In closing, was it worth it?
Without a doubt.
But really, it’s just one of those things you’ll have to see for yourself.
After a super fun birthday in Lima, where I drank tequila like I was turning twenty-one and not twenty-nine, and danced salsa on a makeshift dance floor, I set out for Ecuador. Instead of crossing the border at the coast as I’d planned on doing before my bag was stolen, I chose a different route, a crossing which The Lonely Planet called “wonderfully remote.”
Sounded nice. Splurging on a coche-cami seat instead of the usual semi-cama for the first part of the journey (18 hours Lima to Jaen, Peru), I was ready to move forward, get over the robbery, the lost items.
The first leg of the journey led me to the second, which took me in a shared car (colectivo) to San Ignacio, where I waited for another colectivo to fill up before going to La Balsa, that “wonderfully remote” border between Peru and Ecudaor.
After waiting for nearly an hour and a half–the cars will not leave until they are full of passengers, which means two in the front, besides the driver, and three in the backseat–I counted my Peruvian Soles and decided to offer to pay for a second passenger just so we could just go already!

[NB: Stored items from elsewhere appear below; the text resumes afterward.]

(** ** The list of processed features *)

Lemma add_number_step fuel name p st s st' :
  prefix name = Some p ->
  do_this_chip_set fuel name st s = Some st' ->
  sets_feature_list st' =
  fold_left add_number (resolved_numbers p [s]) (sets_feature_list st).
Proof.
  intros Hp H. apply do_this_chip_set_inv in H.
  destruct H as [p' [Hp' H]]. rewrite Hp in Hp'. inversion Hp'; subst p'.
  unfold resolved_numbers. simpl.
  destruct (sensors_lookup_feature_name p (set_name s)) as [f|]; simpl.
  - unfold add_number.
    destruct H as [[Hin ->] | [Hnin [Hfl _]]].
    + apply existsb_eqb_In in Hin. now rewrite Hin.
    + destruct (existsb _ _) eqn:E; [|exact Hfl].
      apply existsb_eqb_In in E. contradiction.
  - now subst st'.
Qed.

Lemma resolved_numbers_app p ss1 ss2 :
  resolved_numbers p (ss1 ++ ss2) =
  resolved_numbers p ss1 ++ resolved_numbers p ss2.
Proof. apply flat_map_app. Qed.

Lemma add_number_entry fuel name p : forall ss st st',
  prefix name = Some p ->
  do_this_chip_sets_entry fuel name ss st = Some st' ->
  sets_feature_list st' =
  fold_left add_number (resolved_numbers p ss) (sets_feature_list st).
Proof.
  induction ss as [|s rest IH]; intros st st' Hp H; simpl in H.
  - now inversion H.
  - destruct (do_this_chip_set fuel name st s) as [st1|] eqn:E;
      [|discriminate].
    change (s :: rest) with ([s] ++ rest).
    rewrite resolved_numbers_app, fold_left_app.
    rewrite <- (add_number_step _ _ _ _ _ _ Hp E). now apply IH.
Qed.

Lemma add_number_chips fuel name p : forall cs st st',
  prefix name = Some p ->
  do_this_chip_sets_chips fuel name cs st = Some st' ->
  sets_feature_list st' =
  fold_left add_number (resolved_numbers p (flat_map sets cs))
    (sets_feature_list st).
Proof.
  induction cs as [|c rest IH]; intros st st' Hp H; simpl in H.
  - now inversion H.
  - destruct (do_this_chip_sets_entry fuel name (sets c) st) as [st1|] eqn:E;
      [|discriminate].
    simpl. rewrite resolved_numbers_app, fold_left_app.
    rewrite <- (add_number_entry _ _ _ _ _ _ Hp E). now apply IH.
Qed.

Lemma add_number_nodup : forall l acc,
  NoDup acc -> NoDup (fold_left add_number l acc).
Proof.
  induction l as [|n l IH]; intros acc H; simpl; auto.
  apply IH. unfold add_number.
  destruct (existsb (Z.eqb n) acc) eqn:E; auto.
  apply NoDup_app; auto.
  - constructor; [intros [] | constructor].
  - intros a Ha [<- | []]. apply existsb_eqb_In in Ha. congruence.
Qed.

Lemma add_number_in : forall l acc n,
  In n (fold_left add_number l acc) <-> In n acc \/ In n l.
Proof.
  induction l as [|k l IH]; intros acc n; simpl; [tauto|].
  rewrite IH. unfold add_number.
  destruct (existsb (Z.eqb k) acc) eqn:E.
  - apply existsb_eqb_In in E. split; [tauto|].
    intros [H | [<- | H]]; auto.
  - rewrite in_app_iff. simpl. tauto.
Qed.

(** X18: when [sensors_do_this_chip_sets] returns, its list of processed
    feature numbers holds the numbers that the [set] statements met for the
    chip resolve to, each once, in the order in which the scan meets them
    first: the entry declared last comes first, and inside an entry the
    statements come in their order. *)
Theorem sets_feature_list_scan_order
    (fuel : nat) (name : sensors_chip_name) (p : string) (m : machine)
    (st : sets_state) :
  prefix name = Some p ->
  do_this_chip_sets_run fuel name m = Some st ->
  sets_feature_list st =
    first_occurrences (resolved_numbers p (sets_in_scan_order name)) /\
  NoDup (sets_feature_list st) /\
  (forall n, In n (sets_feature_list st) <->
             exists s f, In s (sets_in_scan_order name) /\
                         sensors_lookup_feature_name p (set_name s) = Some f /\
                         number (data f) = n).
Proof.
  intros Hp H. unfold do_this_chip_sets_run in H.
  pose proof (add_number_chips _ _ _ _ _ _ Hp H) as Hfl. simpl in Hfl.
  fold (sets_in_scan_order name) in Hfl.
  fold (first_occurrences (resolved_numbers p (sets_in_scan_order name)))
    in Hfl.
  split; [exact Hfl|]. split.
  - rewrite Hfl. apply add_number_nodup. constructor.
  - intros n. rewrite Hfl. unfold first_occurrences.
    rewrite add_number_in. unfold resolved_numbers. rewrite in_flat_map.
    split.
    + intros [[] | [s [Hs Hn]]].
      destruct (sensors_lookup_feature_name p (set_name s)) as [f|] eqn:E;
        [|destruct Hn].
      destruct Hn as [<- | []]. eauto.
    + intros [s [f [Hs [Hf Hn]]]]. right. exists s. split; auto.
      rewrite Hf. simpl; auto.
Qed.

(** ** sensors_get_adapter_name *)

(** X19: [sensors_get_adapter_name] always has a name for the ISA, PCI and
    dummy buses, whatever the table of buses holds; any other bus number
    gets the adapter of the first table entry with that number, and NULL
    exactly when the table has no entry with it. *)
Theorem get_adapter_name_cases (bus_nr : Z) :
  (bus_nr = SENSORS_CHIP_NAME_BUS_ISA \/ bus_nr = SENSORS_CHIP_NAME_BUS_PCI \/
   bus_nr = SENSORS_CHIP_NAME_BUS_DUMMY ->
   exists s, sensors_get_adapter_name bus_nr = Some s) /\
  (bus_nr <> SENSORS_CHIP_NAME_BUS_ISA ->
   bus_nr <> SENSORS_CHIP_NAME_BUS_PCI ->
   bus_nr <> SENSORS_CHIP_NAME_BUS_DUMMY ->
   (sensors_get_adapter_name bus_nr = None <->
    forall b, In b sensors_proc_bus -> bus_number b <> bus_nr) /\
   (forall s, sensors_get_adapter_name bus_nr = Some s ->
      exists before b after,
        sensors_proc_bus = before ++ b :: after /\
        bus_number b = bus_nr /\ bus_adapter b = s /\
        forall b', In b' before -> bus_number b' <> bus_nr)).
Proof.
  unfold sensors_get_adapter_name. split.
  - intros [-> | [-> | ->]]; simpl; eauto.
  - intros H1 H2 H3. apply Z.eqb_neq in H1, H2, H3. rewrite H1, H2, H3.
    split.
    + destruct (find _ sensors_proc_bus) as [b|] eqn:E.
      * split; [discriminate|]. intros H. apply find_some in E.
        destruct E as [Hin Hb]. apply Z.eqb_eq in Hb.
        exfalso. exact (H b Hin Hb).
      * split; auto. intros _ b Hin. apply Z.eqb_neq.
        exact (find_none _ _ E b Hin).
    + intros s Hs. clear H1 H2 H3.
      induction sensors_proc_bus as [|b rest IH]; simpl in Hs;
        [discriminate|].
      destruct (bus_number b =? bus_nr) eqn:E.
      * inversion Hs; subst. apply Z.eqb_eq in E.
        exists [], b, rest. repeat split; auto.
      * destruct (IH Hs) as [before [b0 [after [Hl [Hn [Ha Hb]]]]]].
        exists (b :: before), b0, after. rewrite Hl.
        repeat split; auto. intros b' [<- | Hin]; auto.
        now apply Z.eqb_neq.
Qed.

(** ** What is reported through sensors_parse_error *)















(** ** sensors_get_all_features *)

Lemma scan_offset_found test l :
  match nth_error l (scan_offset test l) with
  | Some g =>
      test g = true /\
      filter test l = g :: filter test (skipn (S (scan_offset test l)) l)
  | None => filter test l = []
  end.
Proof.
  induction l as [|g rest IH]; [reflexivity|].
  cbn [scan_offset filter]. destruct (test g) eqn:E.
  - simpl. auto.
  - exact IH.
Qed.

Lemma scan_offset_main l :
  match nth_error l
          (scan_offset (fun g => mapping (data g) =? SENSORS_NO_MAPPING) l)
  with
  | Some g =>
      main_features_with_subs l =
      g :: subfeatures g
             (skipn (S (scan_offset
                          (fun g => mapping (data g) =? SENSORS_NO_MAPPING) l))
                l)
        ++ main_features_with_subs
             (skipn (S (scan_offset
                          (fun g => mapping (data g) =? SENSORS_NO_MAPPING) l))
                l)
  | None => main_features_with_subs l = []
  end.
Proof.
  induction l as [|g rest IH]; [reflexivity|].
  cbn [scan_offset main_features_with_subs].
  destruct (mapping (data g) =? SENSORS_NO_MAPPING) eqn:E.
  - reflexivity.
  - exact IH.
Qed.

It worked. So well in fact that when the driver stopped to pick up a lone woman by the side of the road, he forced her to squeeze into the backseat among three other full-sized adults. I chuckled to myself, realizing that he intended on getting the full fare for two passengers from me, thereby leaving me to continue the ride alone in the front seat. He was a clever one (and greedy too), that’s for sure, for certainly if he’d had the woman sit up front, I’d have argued that I didn’t need to pay for two people after all.

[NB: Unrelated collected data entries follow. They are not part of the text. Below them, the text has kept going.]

(** * Shared-resource planning: Benders master, ADMM coordination, parameters

    A shallow embedding of the coordination core of
    [shared_resources_planning.py] (the Benders loop and its master
    problem, the ADMM loop with its store, updates and convergence tests,
    the run without coordination), of the storages and the candidate
    extraction of [shared_energy_storage_data.py] and of the parameter
    reader of [network_parameters.py].

    Numbers.  The Python code computes with floats; here every float is an
    exact rational ([Q]), so the theorems speak about the arithmetic the
    code writes down, not about binary rounding.  Python's [round] and
    [math.isclose] are modelled by their documented behaviour.

    Opaque parts.  The Pyomo models and the solver are not part of the
    coordination code: the values read back from a solved model
    ([pe.value(...)]) are parameters of the corresponding definitions. *)

From Stdlib Require Import QArith Qabs Qround Qminmax Qpower Lqa.
From stdpp Require Import gmap strings list fin_maps.

Local Open Scope Q_scope.
Set Warnings "-register-all".

(* ===================================================================== *)
(** ** Errors *)
(* ===================================================================== *)

(** What a Python run can end with instead of a value. *)
Inductive key : Type := KStr (s : string) | KInt (z : Z).

Inductive error : Type :=
  | KeyError (k : key)             (* d[k] with k missing *)
  | IndexError                     (* l[i] with i out of range *)
  | ExitParamsFile                 (* exit(ERROR_PARAMS_FILE) *)
  | SolverParamsError              (* read_solver_parameters failed *)
  | ValueError                     (* math.isclose with a negative tolerance *)
  | ZeroDivisionError.             (* x / 0 *)

Inductive result (A : Type) : Type :=
  | Ok (a : A)
  | Err (e : error).
Arguments Ok {A} a.
Arguments Err {A} e.

(** The error monad, with stdpp's [x ← r; k] notation. *)
#[global] Instance result_bind : MBind result := fun A B k r =>
  match r with
  | Ok a => k a
  | Err e => Err e
  end.

#[global] Instance result_ret : MRet result := fun A a => Ok a.

(** Whether a run ended with a value, and that value. *)
Definition is_ok {A : Type} (r : result A) : bool :=
  match r with
  | Ok _ => true
  | Err _ => false
  end.

Definition get_ok {A : Type} (default : A) (r : result A) : A :=
  match r with
  | Ok a => a
  | Err _ => default
  end.

(** Loops whose body can fail: [for b in l: a = f(a, b)]. *)
Fixpoint foldlM {A B : Type} (f : A -> B -> result A) (a : A) (l : list B) : result A :=
  match l with
  | [] => Ok a
  | b :: l' => a' ← f a b; foldlM f a' l'
  end.

(** Loops whose body cannot fail: [for b in l: s = body(b, s)]. *)
Definition for_each {S B : Type} (l : list B) (body : B -> S -> S) (s : S) : S :=
  fold_left (fun s b => body b s) l s.

(** [range(n)] and [range(a, b)] for integers [a], [b]. *)
Definition range (n : nat) : list nat := seq 0 n.
Definition range2 (a : nat) (b : Z) : list nat := seq a (Z.to_nat (b - Z.of_nat a)).

(* ===================================================================== *)
(** ** Python numerics on exact rationals *)
(* ===================================================================== *)

Module Py.

Definition half : Q := 1 # 2.

(** [round(x)]: the nearest integer, ties to the even one. *)
Definition round (x : Q) : Z :=
  let f := Qfloor x in
  let r := x - inject_Z f in
  match Qcompare r half with
  | Lt => f
  | Gt => (f + 1)%Z
  | Eq => if Z.even f then f else (f + 1)%Z
  end.

(** [math.ceil(x)], for the comparison the spec makes. *)
Definition ceil (x : Q) : Z := Qceiling x.

Definition pow10 (n : Z) : Q := inject_Z (10 ^ n).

At the border, which turned out to be remote but not at all wonderful, I trudged through mud in my flip-flops to get my passport stamped in Peru.

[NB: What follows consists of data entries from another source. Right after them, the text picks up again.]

(** * Pokédex data layer: normalisation, batch fetching, ranking, filtering, search

    A shallow embedding of [services/api.ts] (the data-acquisition layer),
    of the comparator and the filter predicate of [components/MainView.tsx]
    and of the declarations of [types/pokemon.ts], with the properties the
    specification states about them.

    Conventions of the embedding.
    - JavaScript strings are [string]s of ASCII characters (the slugs the
      remote listing serves are ASCII); [toLowerCase], [toUpperCase], [trim]
      and the regular-expression class [\s] act on that range.
    - JavaScript numbers that the code uses as integers (identifiers, base
      stats, levels, array indices) are [Z]; [NaN] is written out where the
      code can produce it.
    - A promise that settles is a [Result]: resolved with a value or rejected
      with the message of the thrown [Error]. *)

From Stdlib Require Import ZArith Lia List String Ascii Bool DecimalString DecimalPos.
From Stdlib Require Import Sorted Permutation.
From stdpp Require Import base option list strings gmap.
Import ListNotations.

Local Open Scope string_scope.
Local Open Scope list_scope.
Local Open Scope Z_scope.

(** ** JavaScript string primitives *)

Module Js.

(** White space and line terminators of ECMAScript within ASCII:
    TAB, LF, VT, FF, CR and SPACE. *)
Definition isWhiteSpace (c : ascii) : bool :=
  let n := nat_of_ascii c in
  ((9 <=? n)%nat && (n <=? 13)%nat) || (n =? 32)%nat.

Definition isUpper (c : ascii) : bool :=
  let n := nat_of_ascii c in (65 <=? n)%nat && (n <=? 90)%nat.

Definition isLower (c : ascii) : bool :=
  let n := nat_of_ascii c in (97 <=? n)%nat && (n <=? 122)%nat.

Definition isDigit (c : ascii) : bool :=
  let n := nat_of_ascii c in (48 <=? n)%nat && (n <=? 57)%nat.

Definition lowerChar (c : ascii) : ascii :=
  if isUpper c then ascii_of_nat (nat_of_ascii c + 32) else c.

Definition upperChar (c : ascii) : ascii :=
  if isLower c then ascii_of_nat (nat_of_ascii c - 32) else c.

Fixpoint mapChars (f : ascii -> ascii) (s : string) : string :=
  match s with
  | EmptyString => EmptyString
  | String c s' => String (f c) (mapChars f s')
  end.

(** [s.toLowerCase()] *)
Definition toLowerCase (s : string) : string := mapChars lowerChar s.

(** [s.toUpperCase()] *)
Definition toUpperCase (s : string) : string := mapChars upperChar s.

Fixpoint trimStart (s : string) : string :=
  match s with
  | EmptyString => EmptyString
  | String c s' => if isWhiteSpace c then trimStart s' else s
  end.

(** All characters of [s] are white space. *)
Fixpoint isBlank (s : string) : bool :=
  match s with
  | EmptyString => true
  | String c s' => isWhiteSpace c && isBlank s'
  end.

Fixpoint trimEnd (s : string) : string :=
  match s with
  | EmptyString => EmptyString
  | String c s' => if isBlank s then EmptyString else String c (trimEnd s')
  end.

(** [s.trim()] *)
Definition trim (s : string) : string := trimEnd (trimStart s).

(** [s.startsWith(p)] *)
Fixpoint startsWith (p s : string) : bool :=
  match p, s with
  | EmptyString, _ => true
  | String a p', String b s' => Ascii.eqb a b && startsWith p' s'
  | String _ _, EmptyString => false
  end.

(** [s.includes(needle)] *)
Fixpoint includes (s needle : string) : bool :=
  startsWith needle s ||
  match s with
  | EmptyString => false
  | String _ s' => includes s' needle
  end.

(** [parts.join(sep)] *)
Fixpoint join (sep : string) (parts : list string) : string :=
  match parts with
  | [] => EmptyString
  | [p] => p
  | p :: rest => p +:+ sep +:+ join sep rest
  end.

(** [s.replace(/[...]/g, r)] for a character class given as a predicate. *)
Definition replaceAll (cls : ascii -> bool) (r : ascii) (s : string) : string :=
  mapChars (fun c => if cls c then r else c) s.

(** [s.split(/[...]+/).filter(Boolean)]: the maximal runs of characters
    outside the class, in order (the empty pieces that [split] yields at
    the ends are the ones [filter(Boolean)] removes). *)
Fixpoint splitRuns (cls : ascii -> bool) (cur : string) (s : string) : list string :=
  let flush := match cur with EmptyString => [] | _ => [cur] end in
  match s with
  | EmptyString => flush
  | String c s' =>
      if cls c then flush ++ splitRuns cls EmptyString s'
      else splitRuns cls (cur +:+ String c EmptyString) s'
  end.

(** [String(n)] for an integer [n]. *)
Definition ofInt (n : Z) : string := NilZero.string_of_int (Z.to_int n).

(** [x.toFixed(1)] for [x = n / 10] with [n] an integer: one decimal
    digit, the sign in front. *)
Definition tenthsToFixed1 (n : Z) : string :=
  (if n <? 0 then "-" else "") +:+
  ofInt (Z.abs n / 10) +:+ "." +:+ ofInt (Z.abs n mod 10).

Definition digitValue (c : ascii) : Z := Z.of_nat (nat_of_ascii c) - 48.

Fixpoint digitsPrefix (acc : option Z) (s : string) : option Z :=
  match s with
  | EmptyString => acc
  | String c s' =>
      if isDigit c
      then digitsPrefix (Some (10 * default 0 acc + digitValue c)) s'
      else acc
  end.

(** [parseInt(s, 10)]: leading white space is skipped, an optional sign is
    read, then the longest run of decimal digits; [None] is [NaN]. *)
Definition parseInt10 (s : string) : option Z :=
  match trimStart s with
  | String "-" rest => option_map Z.opp (digitsPrefix None rest)
  | String "+" rest => digitsPrefix None rest
  | rest => digitsPrefix None rest
  end.

(** Truthiness of a string: the empty string is falsy. *)
Definition truthy (s : string) : bool :=
  match s with EmptyString => false | _ => true end.

End Js.

(** ** JavaScript values

    The candidate entity is an ordinary JavaScript object, and [stripEmpty]
    walks it by [Object.keys], [Array.isArray] and [typeof]; the embedding
    therefore keeps the dynamic shape.  An array is a list of slots, a slot
    being [None] where the array has a hole (the result of [delete a[i]]);
    an object is the list of its own keys in insertion order. *)

#[warnings="-register-all"]
Inductive value : Type :=
| VUndefined
| VNull
| VBool (b : bool)
| VNum (n : Z)
| VStr (s : string)
| VArr (elems : list (option value))
| VObj (fields : list (string * value)).

(** [v == null || v === '' || (Array.isArray(v) && v.length === 0) ||
    (typeof v === 'object' && !Array.isArray(v) && Object.keys(v).length === 0)] *)
Definition isEmptyValue (v : value) : bool :=
  match v with
  | VUndefined | VNull => true
  | VStr s => negb (Js.truthy s)
  | VArr elems => match elems with [] => true | _ => false end
  | VObj fields => match fields with [] => true | _ => false end
  | VBool _ | VNum _ => false
  end.

(** The callback of [v.map] in [stripEmpty]:
    [item && typeof item === 'object' ? stripEmpty(item) : item]. *)
Definition stripItem (strip : value -> value) (item : value) : value :=
  match item with
  | VArr _ | VObj _ => strip item
  | _ => item
  end.

(** [v.map(f).filter(keep)] on an array with holes: [map] skips the holes
    and [filter] returns a dense array. *)
Definition mapFilterDense {A B : Type} (f : A -> B) (keep : B -> bool)
  : list (option A) -> list B :=
  fix go (elems : list (option A)) : list B :=
    match elems with
    | [] => []
    | None :: rest => go rest
    | Some item :: rest =>
        let y := f item in if keep y then y :: go rest else go rest
    end.

(** What one iteration of the [forEach] of [stripEmpty] leaves under the key
    whose value was [v]: [Some] of the new value, or [None] when the key is
    deleted. *)
Definition stripSlot (strip : value -> value) (v : value) : option value :=
  match v with
  | VArr elems =>
      match mapFilterDense (stripItem strip) (fun y => negb (isEmptyValue y)) elems with
      | [] => None
      | kept => Some (VArr (map Some kept))
      end
  | VObj _ => let v' := strip v in if isEmptyValue v' then None else Some v'
  | _ => if isEmptyValue v then None else Some v
  end.

(** Keys of an object rewritten in place; a deleted key disappears. *)
Definition rewriteFields (slot : value -> option value)
  : list (string * value) -> list (string * value) :=
  fix go (fields : list (string * value)) : list (string * value) :=
    match fields with
    | [] => []
    | (k, v) :: rest =>
        match slot v with
        | Some v' => (k, v') :: go rest
        | None => go rest
        end
    end.

(** Indices of an array rewritten in place; a deleted index becomes a hole
    and the length is unchanged. *)
Definition rewriteElems (slot : value -> option value)
  : list (option value) -> list (option value) :=
  fix go (elems : list (option value)) : list (option value) :=
    match elems with
    | [] => []
    | None :: rest => None :: go rest
    | Some v :: rest => slot v :: go rest
    end.

(** [stripEmpty(obj)].  [Object.keys] of an array are the indices that are
    not holes, so the function is also defined on arrays, which is how it is
    called on an array nested in an array.  A primitive has no keys. *)
Fixpoint stripEmpty (obj : value) : value :=
  match obj with
  | VObj fields => VObj (rewriteFields (stripSlot stripEmpty) fields)
  | VArr elems => VArr (rewriteElems (stripSlot stripEmpty) elems)
  | _ => obj
  end.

Crossing the border into Ecuador, I received an odd look from the border official, a grunt, which I believe was his way of asking me how long I intended to stay in Ecuador, and, finally, an entry stamp.
After waiting an hour for the next means of transportation to arrive, I hopped aboard the ranchera in the photo below.
We arrived in Zumba, where really I should have spent the night. Instead, hell-bent on getting to Vilcabamba, that charming oasis that promised relaxation, massages, hours by a pool, a breakfast with real coffee, horse-back riding, and sleep in a real bed, I bought another bus ticket and held my personal belongings close.
At 3:30 in the morning, I was woken by the bus guy and put out at the side of the road. There were no taxis in sight and all I had was a memory of an email from the owner of the hosteria I’d booked:
Hostel owner: “Well, Stacey, there are no taxis after 9:30 PM, but you can walk–it’s only 35 minutes–we’re on the main road, can’t miss us!”
So uphill I trudged, my headlamp lighting the way. I stopped at the first hostel I encountered and jumped the fence when no one answered my persistent bell-ringing. The sleepy and annoyed (and rightfully so) owner said he had no beds and directed me further uphill to Hosteria Izhcayluma.
Up I went. And up some more. I stopped to pee on the side of the road at one point and considered the possibility of camping out by the side of the road until first light.
But I kept on. Smart girl I am. Yeah, sure, arriving in the dead of night with no map or clear understanding of where I was going.
When I saw this sign, I nearly cried tears of elation. “You can do it, girl,” I told myself.
And, “You got this, Stace. Just a little more. C’mon.”
And so it was, a few minutes later, that I found myself fast asleep in a hammock because there was no one in the inn when I arrived.